Los manifestantes pedían más dinero para reformar los sistemas de transporte, educación y salud, y penas mayores para políticos y empresarios corruptos, en vez de en estadios para el Mundial de fútbol de 2014.
"Es perfectamente razonable que el papa apoye estas causas", agregó Resende.
La controversia
La única manifestación con reivindicaciones similares a las de junio -convocada por el grupo Anonymous Rio para el lunes 22, el día de la llegada del pontífice, durante su reunión con la presidenta Dilma Rousseff en la sede de gobierno de Río- ha causado sorpresa y polémica entre los jóvenes, pues muchos se cuestionan la relación entre las demandas y la visita del Papa.
La convocatoria, realizada a través de la red social Facebook, llama a protestar a favor de un estado laico, contra el gasto público que implica la visita del papa, contra autoridades locales, y "contra la violencia desmedida de la policía en las protestas" de junio.
"Ya están mezclando las cosas, siempre apoyé todos los actos y manifestaciones, pero en este caso no concuerdo", comentó en su cuenta de Facebook el brasileño Felipe Costa, en respuesta a la convocatoria.
Las otras movilizaciones convocadas en las redes sociales son por parte de grupos de defensas de los derechos de los homosexuales y una "marcha de las putas" para protestar contra la "violencia de género" y por la legalización del aborto.
Agenda intacta
Pese a eventuales protestas, la agenda del papa no será modificada, aseguró el Vaticano, que no teme que las manifestaciones perturben la visita del papa, pues sabe que "no son dirigidas contra el papa y la Iglesia", explicó el vocero, Federico Lombardi en rueda de prensa.
El papa Francisco, quien eligió su nombre por el santo italiano san Francisco de Asís, que consagró su vida a la defensa de los pobres, ha insistido desde su elección en marzo en la necesidad de que la Iglesia, los fieles y los gobiernos presten más atención a los más desposeídos.
Su mensaje ha sido acompañado de gestos de alejamiento de los lujos, como por ejemplo la decisión de no aceptar la habitación de dos ambientes que le ofrecieron para dormir en Rio, y optar por una más simple, igual a la de los siete cardenales que lo acompañan.
"El papa Francisco es un hombre muy sensible al contexto social y no me sorprendería que hubiera algún tipo de referencia" a las protestas, expresó a la AFP Benjamin Paz Vermal, uno de los portavoces de la JMJ.
El papa ha tomado iniciativas contra la corrupción en la Santa Sede y planea una reforma en el banco del Vaticano, uno de los más secretos del mundo.
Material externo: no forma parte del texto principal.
Lemma mark_ok : exists a', __maps_mark (2 ^ b) addr size a = Some a' /\ wf a' /\
  (forall p, 0 <= p < 2 ^ 57 -> kisdangerous (2 ^ b) p a = false -> kisdangerous (2 ^ b) p a' = false) /\
  (forall p, 0 <= p < 2 ^ 57 -> kisdangerous (2 ^ b) p a' = false ->
     kisdangerous (2 ^ b) p a = false \/ within (2 ^ b) p addr (addr + size) = true) /\
  ((0 < budget a')%nat -> forall p, 0 <= p < 2 ^ 57 ->
     kisdangerous (2 ^ b) p a' = kisdangerous (2 ^ b) p a && negb (within (2 ^ b) p addr (addr + size))).
Proof.
  pose proof (page_size b Hb) as Hps. set (ps := 2 ^ b) in *. unfold __maps_mark, mark_fuel. rewrite u64_small by lia.
  destruct (mark_loop_ok ps Hps (S (Z.to_nat size)) addr (addr + size) a) as (a' & w1 & H1 & H2 & H3 & H4 & H5 & H6 & H7); try lia; try done.
  exists a'. split; [done|]. split; [done|].
  assert (forall p, 0 <= p < 2 ^ 57 -> kisdangerous ps p a' = kisdangerous ps p a && negb (within ps p addr w1)) as Hk.
  { intros p Hp. destruct (danger_live b p a Hb Hp) as (E1 & Hq & Hin). destruct (danger_live b p a' Hb Hp) as (E2 & _). fold ps in E1, E2, Hq, Hin. rewrite E1, E2.
    rewrite H6, Hin by done. apply negb_orb. }
  split_and!.
  - intros p Hp H. by rewrite Hk, H.
  - intros p Hp H. rewrite Hk in H by done. apply andb_false_iff in H as [H|H]; [by left|right]. apply negb_false_iff in H.
    destruct (danger_live b p a Hb Hp) as (_ & _ & Hin). fold ps in Hin. rewrite <- Hin in H |- *. apply (inp_weaken ps Hps _ _ _ w1); try done. lia.
  - intros Hbud p Hp. rewrite Hk by done. f_equal. f_equal. destruct (danger_live b p a Hb Hp) as (_ & _ & Hin). fold ps in Hin. rewrite <- !Hin.
    destruct H4 as [->|H4]; [|apply (inp_round ps Hps); [done|lia|done]]. assert (size = 0) as -> by lia. f_equal. lia.
Qed.
Lemma unmark_ok : exists a', __maps_unmark (2 ^ b) addr size a = Some a' /\ wf a' /\
  forall p, 0 <= p < 2 ^ 57 -> kisdangerous (2 ^ b) p a' = kisdangerous (2 ^ b) p a || within (2 ^ b) p addr (addr + size).
Proof.
  pose proof (page_size b Hb) as Hps. set (ps := 2 ^ b) in *. unfold __maps_unmark, mark_fuel. rewrite u64_small by lia.
  destruct (unmark_loop_ok ps Hps (S (Z.to_nat size)) addr (addr + size) a) as (a' & w1 & H1 & H2 & H3 & H4 & H5 & H6 & H7); try lia; try done.
  exists a'. split; [done|]. split; [done|]. intros p Hp. destruct (danger_live b p a Hb Hp) as (E1 & Hq & Hin). destruct (danger_live b p a' Hb Hp) as (E2 & _). fold ps in E1, E2, Hq, Hin. rewrite E1, E2.
  rewrite H6, negb_andb, negb_involutive by done. rewrite <- Hin. destruct H7 as [H7|H7].
  - unfold live. rewrite H7. done.
  - f_equal. destruct H4 as [->|H4]; [|apply (inp_round ps Hps); [done|lia|done]]. assert (size = 0) as -> by lia. f_equal. lia.
Qed.
End Interval.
La postura anticorrupción del papa "nos va a ayudar para luchar más contra la corrupción, la pobreza, la miseria", comentó a la AFP Nathalia Pinto (21), quien se declara católica y también participó en las masivas manifestaciones de junio.
En buena hora
"El papa llega en buena hora a Brasil, en un momento en que la población sale a las calles pidiendo justicia, igualdad, salud, educación", aspectos sociales que son lema de su papado, explicó a la AFP Iván Esperanza Rocha, historiador y especialista en religiones de la Universidad estatal de Sao Paulo.
"La visita del papa es mucho más delicada, pues Brasil es un país muy católico. Y las personas no consideran que esto sea lo mismo que la Copa del Mundo o las Olimpiadas", opinó a la AFP Mario Campagnani (29), miembro del Comité Popular de la Copa y las Olimpiadas, uno de los principales movimientos que convocó a las protestas de junio.
Un 64,6% de la población se declara católica en Brasil, según el censo de 2010.
La JMJ -la segunda que se realiza en América Latina- espera a 1,5 millones de fieles del 23 al 28 de julio y costará aproximadamente a Brasil entre $145 millones y $160 millones, de los cuales $53 millones de los cofres públicos, según la prensa.